Become more familiar with Modified Barium Swallow Studies (MBSS or VFSS). Since this is definitely not something any of us ever do in the school setting, I’m going to be really nuts-and-bolts with this one:

  • Buy an MBSS study guide that includes a DVD. This will enable you to watch swallow studies, quiz yourself, write mock notes, and check your impressions against the guide. I recommend Interpretation of Videofluoroscopic Swallow Studies of Adults by Jeri Logemann if you can find a copy, or take the course.
  • Download Tactus Therapy’s Dysphagia Therapy app. It will help you interpret what you see on the MBSS, select appropriate wording for report-writing, and choose which exercises and compensatory strategies to try during treatment.

Focus on being prepared to get through tomorrow. You only have to stay one day ahead of the client. Use his or her needs to direct your treatment, and then go study. Great resources have never been more accessible than they are right now:

  • Read SLP-related articles and blog posts. Dysphagia Cafe and Tactus Therapy update their blogs regularly with current research and practical tips for implementing evidenced-based practice in the medical setting.
  • Join special interest groups through ASHA for the message boards. SIG 13 – Dysphagia, SIG 15 – Gerontology, and SIG 2 – Neurogenic Communication Disorders offer useful information for the medial setting.
  • Take continuing education courses. In addition to the certification courses mentioned earlier, you can check out, which offers total access to their online courses for just $99, or ask other SLPs which courses and conferences they have found useful.

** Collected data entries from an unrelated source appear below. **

(* ===== verification/Logic.v ===== *)
(** * Reasoning about the driver

    Two layers of rules for the monad of [Machine].

    - [emits E m]: a run of [m] leaves the driver object alone, does not panic, only adds
      events of the class [E] to the log, and is only cancelled if [E] has that event.
    - [vwp m Q C D d s]: a weakest precondition over an abstract view of the state, namely the
      driver object [d] and the state [s] of a monitor, an automaton that reads the log.  [Q]
      is the postcondition of a run that returns, [C] that of a cancelled run, [D] holds when
      the fuel of a loop runs out; a panic is excluded.

    Interrupts need no rule of their own: the accesses of the handler belong to
    [handler_event], on which a monitor does not move. *)

From S2P Require Import Prelude Bitfield Regs CardStatus Command Dma Machine Irq.

(** The events of an interrupt. *)
Definition handler_event (e : event) : Prop :=
  match e with
  | EvIrq | EvNotify | EvFence => True
  | EvRead r _ | EvWrite r _ => r = R_rintsts \/ r = R_idsts
  | _ => False
  end.

(** ** Event classes *)

Section emits.
Context {HW : Type} {P : Platform HW} {BF : BitfieldStruct}.
Local Notation M := (machine HW).

Definition emits (E : event -> Prop) {A} (m : M A) : Prop :=
  forall w, w_dev (m w).2 = w_dev w /\ (m w).1 <> Panicked /\
    ((m w).1 = Cancelled -> E (EvAwait false)) /\
    exists es, w_log (m w).2 = es ++ w_log w /\ Forall E es.

Context (E : event -> Prop).

Lemma emits_ret {A} (a : A) : emits E (mret a : M A).
Proof. intros w. split_and!; [done..|]. by exists []. Qed.

Lemma emits_bind {A B} (m : M A) (k : A -> M B) :
  emits E m -> (forall a, emits E (k a)) -> emits E (m ≫= k).
Proof.
  intros Hm Hk w. destruct (Hm w) as (Hd & Hp & Hc & es & Hl & Hes).
  unfold mbind, machine_bind. destruct (m w) as [[a| | |] w'] eqn:Em; simpl in *;
    [|split_and!; [done|done|auto|eauto]; done..].
  destruct (Hk a w') as (Hd' & Hp' & Hc' & es' & Hl' & Hes').
  split_and!; [congruence|done|done|]. exists (es' ++ es). rewrite Hl', Hl, app_assoc.
  split; [done|]. by apply Forall_app.
Qed.

Lemma emits_access {A} (f : HW -> A * HW) ev :
  (forall a, Forall E (ev a)) -> emits E (access f ev : M A).
Proof.
  intros Hev w. unfold access. destruct (f (w_hw w)) as [a h]; simpl.
  split_and!; [done..|]. exists (ev a); auto.
Qed.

Read 7 Ways to Continue Your Education – A Guide for Adult-Focused SLPs for more details and options like these.

Logistics for Transitioning from School to Medical

Once the psychological and professional development factors have been addressed, there are a few logistical issues to deal with. Assemble the following:

  • A current state license to work as an SLP. Some school-based SLPs work under teaching certificates. If that is the case for you, you will need to apply for a state license. Provided you have your CCCs, there isn’t much to this.
  • Proof of current ASHA certification. If you have let this lapse, there may be some continuing education requirements to address. Take care of this before job hunting.
  • Current CPR certification.
  • An updated resume and cover letter with a list of professional references. Make sure the cover letter puts a positive spin on your situation. Emphasize your interest in growing as a professional. Avoid any mention of “getting the %#*!@ out of Dodge.”

If you have been unable to find a job in a medical setting:

  • Consider a position at a pediatric outpatient clinic. A peds facility is a great bridge from the school to medical setting because it enables you to work with a familiar age group while gaining working knowledge about issues more relevant to the medical field.
  • Cold-call a hospital to inquire as to whether they’re looking for clinicians for weekend coverage. (They are.) These positions are designated PRN, a Latin abbreviation meaning “as needed,” and they are a great way to get your foot in the door. The hospital may provide you with shadowing or training opportunities to get you up to speed for your shifts. Then, when a position opens up, you will be the logical candidate.
  • Check out Expand Your Scope to investigate mentoring opportunities with clinicians already established in the setting where you want to train.

There are so many different and exciting areas in which SLPs can work. Your career is a journey, not a destination. Take pleasure in the changing landscape, and be ever mindful to travel toward what excites you, not simply away from what scares you.